# [Activity]
Up to and including the line containing "intros Hm env", set down each line of the entries below exactly, starting from the first, and leave out the rest.

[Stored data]
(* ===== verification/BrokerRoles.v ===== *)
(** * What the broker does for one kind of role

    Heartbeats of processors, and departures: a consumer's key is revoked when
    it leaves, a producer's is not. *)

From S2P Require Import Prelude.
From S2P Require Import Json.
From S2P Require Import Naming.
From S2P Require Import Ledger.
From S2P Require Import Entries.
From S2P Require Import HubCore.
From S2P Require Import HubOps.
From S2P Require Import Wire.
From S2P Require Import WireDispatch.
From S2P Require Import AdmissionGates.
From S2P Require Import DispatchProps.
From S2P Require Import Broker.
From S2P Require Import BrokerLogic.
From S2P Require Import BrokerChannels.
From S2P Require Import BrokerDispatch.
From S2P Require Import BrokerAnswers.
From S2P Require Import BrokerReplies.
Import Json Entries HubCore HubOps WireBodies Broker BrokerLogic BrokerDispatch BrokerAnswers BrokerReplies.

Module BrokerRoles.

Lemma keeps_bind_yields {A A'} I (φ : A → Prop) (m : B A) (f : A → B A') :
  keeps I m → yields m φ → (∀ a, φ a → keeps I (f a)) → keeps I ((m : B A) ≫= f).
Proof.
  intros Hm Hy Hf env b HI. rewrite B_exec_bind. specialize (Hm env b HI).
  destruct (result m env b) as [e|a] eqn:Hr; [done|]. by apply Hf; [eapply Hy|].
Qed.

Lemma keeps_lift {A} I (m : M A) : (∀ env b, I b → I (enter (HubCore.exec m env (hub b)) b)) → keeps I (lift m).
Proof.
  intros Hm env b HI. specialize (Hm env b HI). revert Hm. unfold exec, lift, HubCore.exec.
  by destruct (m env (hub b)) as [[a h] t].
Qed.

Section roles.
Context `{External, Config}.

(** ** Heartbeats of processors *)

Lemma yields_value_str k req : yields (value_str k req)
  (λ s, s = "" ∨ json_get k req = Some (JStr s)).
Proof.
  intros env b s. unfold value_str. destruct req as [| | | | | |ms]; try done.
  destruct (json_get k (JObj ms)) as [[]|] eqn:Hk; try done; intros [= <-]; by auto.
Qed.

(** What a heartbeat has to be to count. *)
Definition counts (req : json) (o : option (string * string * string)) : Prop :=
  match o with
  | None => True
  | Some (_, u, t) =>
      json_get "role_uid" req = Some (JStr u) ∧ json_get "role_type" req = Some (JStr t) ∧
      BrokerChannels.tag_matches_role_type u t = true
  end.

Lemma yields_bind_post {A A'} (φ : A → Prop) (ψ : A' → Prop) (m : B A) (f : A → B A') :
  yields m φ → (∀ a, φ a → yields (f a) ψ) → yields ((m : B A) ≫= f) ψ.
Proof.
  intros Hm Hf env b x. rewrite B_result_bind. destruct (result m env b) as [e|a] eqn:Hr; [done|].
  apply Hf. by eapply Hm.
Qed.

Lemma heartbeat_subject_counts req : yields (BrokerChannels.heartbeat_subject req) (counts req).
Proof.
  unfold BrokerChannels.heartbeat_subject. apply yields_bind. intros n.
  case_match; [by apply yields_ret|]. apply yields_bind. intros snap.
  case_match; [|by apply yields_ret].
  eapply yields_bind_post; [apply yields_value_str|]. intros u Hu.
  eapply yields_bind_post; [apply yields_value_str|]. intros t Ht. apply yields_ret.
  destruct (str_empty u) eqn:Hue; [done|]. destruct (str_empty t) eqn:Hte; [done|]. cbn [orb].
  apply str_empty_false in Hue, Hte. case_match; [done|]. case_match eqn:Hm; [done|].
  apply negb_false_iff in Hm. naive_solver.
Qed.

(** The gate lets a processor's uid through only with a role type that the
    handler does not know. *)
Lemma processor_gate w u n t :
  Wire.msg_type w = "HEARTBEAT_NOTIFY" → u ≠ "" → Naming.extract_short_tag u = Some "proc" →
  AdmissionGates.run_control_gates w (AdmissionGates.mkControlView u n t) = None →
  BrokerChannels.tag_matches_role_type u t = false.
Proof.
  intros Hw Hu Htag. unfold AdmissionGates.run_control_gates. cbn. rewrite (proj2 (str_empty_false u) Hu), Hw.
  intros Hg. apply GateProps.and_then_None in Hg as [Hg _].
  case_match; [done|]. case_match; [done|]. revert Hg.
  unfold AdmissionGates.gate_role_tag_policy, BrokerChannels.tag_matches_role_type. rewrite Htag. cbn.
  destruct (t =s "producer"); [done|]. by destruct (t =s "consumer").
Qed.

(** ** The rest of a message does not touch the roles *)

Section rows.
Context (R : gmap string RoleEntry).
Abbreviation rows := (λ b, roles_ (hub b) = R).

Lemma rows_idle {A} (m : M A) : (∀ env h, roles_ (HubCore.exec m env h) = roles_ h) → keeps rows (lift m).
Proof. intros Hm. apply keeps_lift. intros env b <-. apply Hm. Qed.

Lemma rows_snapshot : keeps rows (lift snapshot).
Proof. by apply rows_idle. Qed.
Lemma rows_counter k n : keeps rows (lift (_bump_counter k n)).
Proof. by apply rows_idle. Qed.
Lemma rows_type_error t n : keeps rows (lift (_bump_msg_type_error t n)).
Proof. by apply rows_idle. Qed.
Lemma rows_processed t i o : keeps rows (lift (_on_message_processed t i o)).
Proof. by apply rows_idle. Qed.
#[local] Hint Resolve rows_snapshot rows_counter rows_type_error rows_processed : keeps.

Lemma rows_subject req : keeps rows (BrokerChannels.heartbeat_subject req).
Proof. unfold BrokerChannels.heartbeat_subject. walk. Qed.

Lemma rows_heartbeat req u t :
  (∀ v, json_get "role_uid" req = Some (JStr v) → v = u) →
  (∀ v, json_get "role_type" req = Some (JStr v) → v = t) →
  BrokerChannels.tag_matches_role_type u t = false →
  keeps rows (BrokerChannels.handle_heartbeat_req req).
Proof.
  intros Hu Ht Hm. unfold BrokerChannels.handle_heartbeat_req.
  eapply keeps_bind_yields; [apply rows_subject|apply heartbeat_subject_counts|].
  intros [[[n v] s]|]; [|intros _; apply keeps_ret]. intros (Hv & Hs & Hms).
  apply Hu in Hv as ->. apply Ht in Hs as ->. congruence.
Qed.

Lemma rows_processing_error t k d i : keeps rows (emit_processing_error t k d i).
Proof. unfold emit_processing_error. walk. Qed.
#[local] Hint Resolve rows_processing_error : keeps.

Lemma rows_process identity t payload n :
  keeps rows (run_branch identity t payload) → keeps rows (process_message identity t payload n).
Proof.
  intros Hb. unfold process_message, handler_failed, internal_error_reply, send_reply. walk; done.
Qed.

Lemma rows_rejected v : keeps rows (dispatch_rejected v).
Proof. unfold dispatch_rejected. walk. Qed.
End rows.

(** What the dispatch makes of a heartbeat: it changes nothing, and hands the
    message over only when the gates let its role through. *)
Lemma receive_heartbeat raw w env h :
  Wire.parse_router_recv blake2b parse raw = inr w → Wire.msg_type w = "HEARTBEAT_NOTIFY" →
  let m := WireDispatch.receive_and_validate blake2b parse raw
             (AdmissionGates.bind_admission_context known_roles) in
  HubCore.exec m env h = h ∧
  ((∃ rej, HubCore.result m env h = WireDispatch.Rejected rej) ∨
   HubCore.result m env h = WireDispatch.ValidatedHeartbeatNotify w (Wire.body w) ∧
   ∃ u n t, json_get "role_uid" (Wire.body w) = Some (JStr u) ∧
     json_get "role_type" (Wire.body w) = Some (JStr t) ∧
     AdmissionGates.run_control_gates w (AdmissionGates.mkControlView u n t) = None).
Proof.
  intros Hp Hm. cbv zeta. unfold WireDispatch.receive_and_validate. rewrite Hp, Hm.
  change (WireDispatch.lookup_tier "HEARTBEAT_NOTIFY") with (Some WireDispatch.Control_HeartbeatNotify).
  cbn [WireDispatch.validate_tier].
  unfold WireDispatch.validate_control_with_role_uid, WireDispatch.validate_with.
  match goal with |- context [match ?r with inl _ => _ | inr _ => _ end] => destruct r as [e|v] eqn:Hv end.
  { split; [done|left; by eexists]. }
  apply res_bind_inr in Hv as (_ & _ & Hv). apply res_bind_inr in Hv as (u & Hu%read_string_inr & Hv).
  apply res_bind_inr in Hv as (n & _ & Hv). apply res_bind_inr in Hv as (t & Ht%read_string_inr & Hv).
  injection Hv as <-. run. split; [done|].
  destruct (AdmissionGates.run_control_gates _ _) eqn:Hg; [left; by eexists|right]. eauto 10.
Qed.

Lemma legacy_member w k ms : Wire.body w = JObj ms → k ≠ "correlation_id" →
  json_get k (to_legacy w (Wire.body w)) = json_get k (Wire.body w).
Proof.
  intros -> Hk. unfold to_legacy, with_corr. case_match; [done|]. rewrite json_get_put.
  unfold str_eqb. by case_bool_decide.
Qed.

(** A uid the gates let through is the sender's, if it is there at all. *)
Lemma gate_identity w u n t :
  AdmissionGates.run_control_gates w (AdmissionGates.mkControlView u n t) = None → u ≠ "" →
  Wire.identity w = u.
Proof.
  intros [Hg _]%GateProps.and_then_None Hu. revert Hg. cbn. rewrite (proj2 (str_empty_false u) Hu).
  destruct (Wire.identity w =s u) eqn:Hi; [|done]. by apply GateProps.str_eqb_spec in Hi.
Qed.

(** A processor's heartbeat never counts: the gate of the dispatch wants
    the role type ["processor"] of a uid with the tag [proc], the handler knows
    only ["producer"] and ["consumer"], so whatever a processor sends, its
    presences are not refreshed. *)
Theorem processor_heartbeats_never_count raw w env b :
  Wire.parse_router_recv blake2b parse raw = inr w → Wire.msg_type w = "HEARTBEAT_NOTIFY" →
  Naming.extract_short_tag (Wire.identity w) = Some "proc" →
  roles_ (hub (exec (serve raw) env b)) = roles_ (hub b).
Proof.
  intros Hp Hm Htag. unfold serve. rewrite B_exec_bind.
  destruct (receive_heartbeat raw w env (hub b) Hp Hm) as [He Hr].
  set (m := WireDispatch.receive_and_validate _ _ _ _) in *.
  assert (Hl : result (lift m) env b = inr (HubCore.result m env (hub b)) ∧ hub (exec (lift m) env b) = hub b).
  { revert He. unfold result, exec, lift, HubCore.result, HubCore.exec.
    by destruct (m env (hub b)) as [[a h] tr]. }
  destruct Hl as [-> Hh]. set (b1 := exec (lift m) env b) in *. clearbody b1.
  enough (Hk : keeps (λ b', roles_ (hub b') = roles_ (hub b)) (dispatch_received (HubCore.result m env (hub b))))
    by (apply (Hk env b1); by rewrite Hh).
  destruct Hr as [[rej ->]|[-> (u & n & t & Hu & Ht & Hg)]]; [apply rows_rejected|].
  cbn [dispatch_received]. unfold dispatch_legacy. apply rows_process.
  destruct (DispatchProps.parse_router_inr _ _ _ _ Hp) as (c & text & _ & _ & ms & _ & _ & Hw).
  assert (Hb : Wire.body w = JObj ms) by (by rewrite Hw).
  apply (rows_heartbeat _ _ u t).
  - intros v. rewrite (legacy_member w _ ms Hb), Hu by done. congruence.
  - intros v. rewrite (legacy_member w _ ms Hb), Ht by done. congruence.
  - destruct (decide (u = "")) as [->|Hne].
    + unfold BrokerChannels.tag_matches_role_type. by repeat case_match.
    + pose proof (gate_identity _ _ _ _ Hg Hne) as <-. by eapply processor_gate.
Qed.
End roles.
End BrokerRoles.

# [Output for this task]
(* ===== verification/BrokerRoles.v ===== *)
(** * What the broker does for one kind of role

    Heartbeats of processors, and departures: a consumer's key is revoked when
    it leaves, a producer's is not. *)

From S2P Require Import Prelude.
From S2P Require Import Json.
From S2P Require Import Naming.
From S2P Require Import Ledger.
From S2P Require Import Entries.
From S2P Require Import HubCore.
From S2P Require Import HubOps.
From S2P Require Import Wire.
From S2P Require Import WireDispatch.
From S2P Require Import AdmissionGates.
From S2P Require Import DispatchProps.
From S2P Require Import Broker.
From S2P Require Import BrokerLogic.
From S2P Require Import BrokerChannels.
From S2P Require Import BrokerDispatch.
From S2P Require Import BrokerAnswers.
From S2P Require Import BrokerReplies.
Import Json Entries HubCore HubOps WireBodies Broker BrokerLogic BrokerDispatch BrokerAnswers BrokerReplies.

Module BrokerRoles.

Lemma keeps_bind_yields {A A'} I (φ : A → Prop) (m : B A) (f : A → B A') :
  keeps I m → yields m φ → (∀ a, φ a → keeps I (f a)) → keeps I ((m : B A) ≫= f).
Proof.
  intros Hm Hy Hf env b HI. rewrite B_exec_bind. specialize (Hm env b HI).
  destruct (result m env b) as [e|a] eqn:Hr; [done|]. by apply Hf; [eapply Hy|].
Qed.

Lemma keeps_lift {A} I (m : M A) : (∀ env b, I b → I (enter (HubCore.exec m env (hub b)) b)) → keeps I (lift m).
Proof.
  intros Hm env b HI. specialize (Hm env b HI). revert Hm. unfold exec, lift, HubCore.exec.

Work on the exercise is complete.